Pourtant Zarathoustra n’est pas sans s’apercevoir de ce qu’il y a d’illusoire à prétendre agir sur le passé :
Volonté — c’est ainsi que j’appelle le libérateur et le messager de joie ; c’est là ce que je vous enseigne, mes amis ! Mais apprenez cela aussi : la volonté elle-même est encore prisonnière.
Vouloir délivre ; mais comment s’appelle ce qui enchaîne même le libérateur ?
— « Ce fut » — c’est ainsi que s’appelle le grincement de dents et la plus solitaire affliction de la volonté…
La volonté ne peut pas vouloir agir en arrière ; qu’elle ne puisse pas briser le temps et le désir du temps, c’est là la plus solitaire affliction de la volonté.
Que le temps ne recule pas, c’est là sa colère ; « ce qui fut », ainsi s’appelle la pierre que la volonté ne peut soulever.
Nietzsche nous montre alors la révolte impuissante
et folle de la volonté contre ce qui fut. Elle condamne
ce qui fut, ne pouvant le changer, elle veut le punir,
elle veut se venger.
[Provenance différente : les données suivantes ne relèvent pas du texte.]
Inductive reachable (env : ProcessEnv) : State → Prop :=
| reachable_initial : reachable env initial
| reachable_step ev st st' reqs :
    reachable env st → step env ev st = Some (st', reqs) → reachable env st'.

End VideoPage.

Import VideoPage.

(** ** The geometry mapper of the detection service *)

Module Geometry.

(** Modelled from the spec: the coordinate spaces of the Preprocessor /
    GeometryMapper, which runs in the detection service and is not among
    the client sources.  Coordinates are exact rationals. *)
Inductive Space : Type := RoiSpace | ModelInput | OriginalFrame.

(** Modelled from the spec: a bounding box (data model, BBox); every box
    is tagged with its coordinate space. *)
Record BBox (space : Space) : Type := mkBBox {
  bx1 : Q; by1 : Q; bx2 : Q; by2 : Q;
}.
Arguments mkBBox {space} _ _ _ _.
Arguments bx1 {space} _.
Arguments by1 {space} _.
Arguments bx2 {space} _.
Arguments by2 {space} _.

Record Frame : Type := mkFrame { width : Z; height : Z }.

(** The caller's region of interest: integers, original-frame space. *)
Record Region : Type := mkRegion { rx1 : Z; ry1 : Z; rx2 : Z; ry2 : Z }.

(** Modelled from the spec: the transform (data model, Transform): scale
    factor, pad offsets and the offset of the region. *)
Record Transform : Type := mkTransform {
  scale : Q; padX : Q; padY : Q; roiX : Q; roiY : Q;
}.

(** The two padding policies the specification allows. *)
Inductive Padding : Type := Corner | Center.

Inductive PrepareError : Type := InvalidROI.

Definition clamp (lo hi x : Z) : Z := Z.max lo (Z.min hi x).

Definition clamp_region (f : Frame) (r : Region) : Region :=
  {| rx1 := clamp 0 (width f) (rx1 r); ry1 := clamp 0 (height f) (ry1 r);
     rx2 := clamp 0 (width f) (rx2 r); ry2 := clamp 0 (height f) (ry2 r) |}.

Definition whole_frame (f : Frame) : Region :=
  {| rx1 := 0; ry1 := 0; rx2 := width f; ry2 := height f |}.

Definition region_width (r : Region) : Z := rx2 r - rx1 r.
Definition region_height (r : Region) : Z := ry2 r - ry1 r.

Definition no_area (r : Region) : bool :=
  (region_width r <=? 0)%Z || (region_height r <=? 0)%Z.

Definition fit_scale (input_size : Z) (r : Region) : Q :=
  let sx := (inject_Z input_size / inject_Z (region_width r))%Q in
  let sy := (inject_Z input_size / inject_Z (region_height r))%Q in
  if Qle_bool sx sy then sx else sy.

Definition pad_of (policy : Padding) (input_size : Z) (extent : Z) (s : Q) : Q :=
  match policy with
  | Corner => 0%Q
  | Center => ((inject_Z input_size - inject_Z extent * s) / 2)%Q
  end.

Definition transform_of (input_size : Z) (policy : Padding) (r : Region) : Transform :=
  let s := fit_scale input_size r in
  {| scale := s;
     padX := pad_of policy input_size (region_width r) s;
     padY := pad_of policy input_size (region_height r) s;
     roiX := inject_Z (rx1 r);
     roiY := inject_Z (ry1 r) |}.

(** Modelled from the spec: [prepare(frame, roi?)] of section 4.1, as far
    as the transform goes.  A region of interest is clamped to the frame;
    [InvalidROI] when the clamped region has no area; the region is resized
    preserving the aspect ratio to fit the square model input and the
    remainder is padded; [scale], [padX], [padY] and the origin of the
    region are recorded. *)
Definition prepare (input_size : Z) (policy : Padding) (f : Frame) (roi : option Region)
    : PrepareError + Transform :=
  match roi with
  | Some r =>
      let r' := clamp_region f r in
      if no_area r' then inl InvalidROI else inr (transform_of input_size policy r')
  | None => inr (transform_of input_size policy (whole_frame f))
  end.

(** Modelled from the spec: the forward mapping, original frame to model
    input: crop to the region, resize, pad. *)
Definition forward (t : Transform) (b : BBox OriginalFrame) : BBox ModelInput :=
  {| bx1 := (bx1 b - roiX t) * scale t + padX t;
     by1 := (by1 b - roiY t) * scale t + padY t;
     bx2 := (bx2 b - roiX t) * scale t + padX t;
     by2 := (by2 b - roiY t) * scale t + padY t |}%Q.

(** Modelled from the spec: [transform.invert] of section 4.1, model input
    to original frame: subtract the pad, divide by the scale, add the
    origin of the region. *)
Definition invert (t : Transform) (b : BBox ModelInput) : BBox OriginalFrame :=
  {| bx1 := (bx1 b - padX t) / scale t + roiX t;
     by1 := (by1 b - padY t) / scale t + roiY t;
     bx2 := (bx2 b - padX t) / scale t + roiX t;
     by2 := (by2 b - padY t) / scale t + roiY t |}%Q.

(** Equality of boxes, coordinate by coordinate. *)
Definition bbox_eq {s : Space} (a b : BBox s) : Prop :=
  (bx1 a == bx1 b ∧ by1 a == by1 b ∧ bx2 a == bx2 b ∧ by2 a == by2 b)%Q.

End Geometry.

(** ** src/app/workspace/image/page.tsx *)

Module ImagePage.

(** [result?.storage_url || result?.image_url || result?.local_path || null] *)
Definition annotatedSrc (result : value) : value :=
  or_else (or_else (or_else (getOpt result "storage_url") (getOpt result "image_url"))
                   (getOpt result "local_path")) VNull.

End ImagePage.

(** ** Observations on runs of the video workspace *)

Module Trace.

Definition is_tick (ev : event) : bool :=
  match ev with Tick _ _ => true | _ => false end.


(** The progress [getVideoStatus] reports for the payload [data]. *)
Definition reported_progress (data : value) : value :=
  coalesce (get data "progress") (VNum (num 0)).

End Trace.

Import Trace.

(** ** Shapes of image payloads *)

Module Payload.

(** The [plates] field is absent (or otherwise falsy), or it is an array
    of entries none of which is [null]. *)
Definition plates_ok (plates : value) : bool :=
  negb (truthy plates)
  || match plates with
     | VArr ps => forallb (fun p => negb (nullish p)) ps
     | _ => false
     end.

(** The [vehicles] field is an array of entries that carry
    [bbox_vehicle]. *)
Definition vehicles_ok (vehicles : value) : bool :=
  match vehicles with
  | VArr vs =>
      forallb (fun v => negb (nullish v) && negb (nullish (get v "bbox_vehicle"))) vs
  | _ => false
  end.

(** The payloads on which the list that [inferImage] maps over is
    well-formed: for [vehicle_detect] with [raw_meta.vehicles] present the
    vehicles, otherwise the plates. *)
Definition payload_ok (task : Task) (data : value) : bool :=
  negb (nullish data)
  && match task with
     | vehicle_detect =>
         let vehicles := getOpt (get data "raw_meta") "vehicles" in
         if truthy vehicles then vehicles_ok vehicles
         else plates_ok (get data "plates")
     | plate_recognize => plates_ok (get data "plates")
     end.

Definition zero_box : value :=
  VArr [VNum (num 0); VNum (num 0); VNum (num 0); VNum (num 0)].

(** What the plate entry [p] and its detection [d] have to do with each
    other. *)
Definition plate_defaults (p d : value) : Prop :=
  get d "class_id" = VNum (num 0)
  ∧ (truthy (get p "bbox_plate") = false → truthy (get p "bbox_vehicle") = false →
     get d "bbox" = zero_box)
  ∧ (get p "confidence" = VUndef → get d "score" = VNum (num 0)).

Definition count_field (task : Task) : string :=
  match task with
  | vehicle_detect => "vehicle_count"
  | plate_recognize => "plate_count"
  end.

End Payload.

Import Payload.

(** ** Sample payloads *)

Module Sample.

Definition box (a b c d : Z) : value :=
  obj [("x1", VNum (num a)); ("y1", VNum (num b)); ("x2", VNum (num c)); ("y2", VNum (num d))].

(** [{ "status": "processing", "progress": 150 }] *)
Definition status_150 : value :=
  obj [("status", VStr "processing"); ("progress", VNum (num 150))].

(** [{ "status": "processing" }] *)
Definition status_bare : value := obj [("status", VStr "processing")].

(** An image payload of the shape the service sends: one vehicle, two
    plates of which the second has neither box nor confidence. *)
Definition image_payload : value :=
  obj [("task", VStr "plate_recognize");
       ("vehicle_count", VNum (num 1));
       ("plate_count", VNum (num 2));
       ("image_url", VStr "https://storage.example/anpr-frames/frame-1.jpg");
       ("plates",
        VArr [obj [("bbox_plate", box 10 20 110 60); ("confidence", VNum (Q2Qc (4 # 5)))];
              obj [("plate_text", VStr "GJ01AB1234")]]);
       ("raw_meta",
        obj [("vehicles",
              VArr [obj [("bbox_vehicle", box 0 0 300 200);
                         ("confidence", VNum (Q2Qc (9 # 10)));
                         ("class_id", VNum (num 2))]])])].

(** A payload whose only vehicle entry has no [bbox_vehicle]. *)
Definition vehicle_without_bbox : value :=
  obj [("task", VStr "vehicle_detect");
       ("vehicle_count", VNum (num 1));
       ("plate_count", VNum (num 0));
       ("image_url", VStr "https://storage.example/anpr-frames/frame-2.jpg");
       ("plates", VArr []);
       ("raw_meta",
        obj [("vehicles",
              VArr [obj [("confidence", VNum (Q2Qc (9 # 10)));
                         ("class_id", VNum (num 2))]])])].

(** What [inferImage] returns for [image_payload] under
    [plate_recognize]. *)
Definition image_result : value :=
  match transformImage plate_recognize image_payload with
  | Ok r => r
  | Throw _ => VUndef
  end.

(** The workspace after a file was chosen and a job was started: the
    service answered the upload with [{ "job_id": "job-1" }]. *)
Definition polling_state : State :=
  (handleRun ∅ (ok_json (obj [("job_id", VStr "job-1")]))
     (handleFileChange (Some {| name := "clip.mp4"; size := 1024 |}) initial)).1.




Definition a_file : File := {| name := "clip.mp4"; size := 1024 |}.

End Sample.

Import Sample.

(** ** What the video workspace renders *)

Module VideoView.

(** [disabled={loading || !file || !!jobId}] of the Run button. *)
Definition run_disabled (st : State) : bool :=
  loading st || negb (bool_decide (is_Some (file st))) || truthy (jobId st).

(** The processing overlay, with the spinner, the label and the Cancel
    button: [jobId && effectiveStatus !== "completed" &&
    effectiveStatus !== "failed"]. *)
Definition overlay_shown (st : State) : bool :=
  truthy (jobId st)
  && negb (strict_eq (effectiveStatus st) (VStr "completed"))
  && negb (strict_eq (effectiveStatus st) (VStr "failed")).

(** The annotated video:
    [effectiveStatus === "completed" && result?.annotated_video_url]. *)
Definition final_video (st : State) : option value :=
  if strict_eq (effectiveStatus st) (VStr "completed")
     && truthy (getOpt (result st) "annotated_video_url")
  then Some (getOpt (result st) "annotated_video_url")
  else None.

(** The text "Processing failed": [effectiveStatus === "failed"]. *)
Definition failed_shown (st : State) : bool :=
  strict_eq (effectiveStatus st) (VStr "failed").

(** The outcomes of a request that give the caller no payload to read: the
    request was not completed, the response is not ok, its body is not
    JSON, or the payload is [null]. *)
Definition no_payload (net : fetched) : bool :=
  match net with
  | NetworkError _ => true
  | Responded res =>
      negb (ok res)
      || match json res with
         | Some data => nullish data
         | None => true
         end
  end.

(** The five fields the polling callback compares. *)
Definition compared_fields : list string :=
  ["status"; "progress"; "annotated_video_url"; "vehicle_count"; "plate_count"].

End VideoView.

Import VideoView.

(** ** pingBackend of lib/api.ts and the home page, src/app/page.tsx *)

Module HomePage.

Inductive health_request : Type := GetHealth (base : string).

Definition pingBackend (env : ProcessEnv) (net : fetched)
    : list health_request * outcome value :=
  if String.eqb (API_URL env) "" then ([], Throw (Error "Backend URL not configured"))
  else
    ([GetHealth (API_URL env)],
     res ← fetch net;
     if negb (ok res) then Throw (Error "Backend not responding")
     else res_json res).

Inductive BackendStatus : Type := online | offline | checking.

(** [checkBackend]: one run, on the outcome of the health request. *)
Definition checkBackend (env : ProcessEnv) (net : fetched) : BackendStatus :=
  match (pingBackend env net).2 with
  | Ok _ => online
  | Throw _ => offline
  end.

(** The status after the first check and the checks of the interval, for
    the successive outcomes of the health requests; the checks complete in
    the order they were started. *)
Definition backendStatus (env : ProcessEnv) (nets : list fetched) : BackendStatus :=
  fold_left (fun _ net => checkBackend env net) nets checking.

End HomePage.

(** ** src/app/workspace/image/page.tsx: state and handlers *)

Module ImageWorkspace.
Elle devient l’esprit même de
vengeance, pour lequel Nietzsche eut toujours une
particulière horreur, et qui, à ses yeux, sous le nom de
sanction, est l’origine des religions, des morales mêmes.
Châtiment, c’est ainsi que s’appelle elle-même la vengeance ; avec un mot mensonger elle simule une bonne conscience.
Partout où il y a douleur, l’esprit de vengeance veut
voir « un châtiment », afin de justifier ainsi la douleur.
Et, dans cette doctrine, comme celui qui veut éprouver
de la souffrance, du fait même qu’il ne peut vouloir en
arrière, défaire ce qui est fait, « la volonté elle-même
et toute vie devraient être punition ». De là un esprit
de folie qui emporte la volonté à des systèmes comme
celui du brahmanisme ou comme celui de Schopenhauer,
condamnation de la vie et de la souffrance, qui
n’apparaissent plus que comme un châtiment.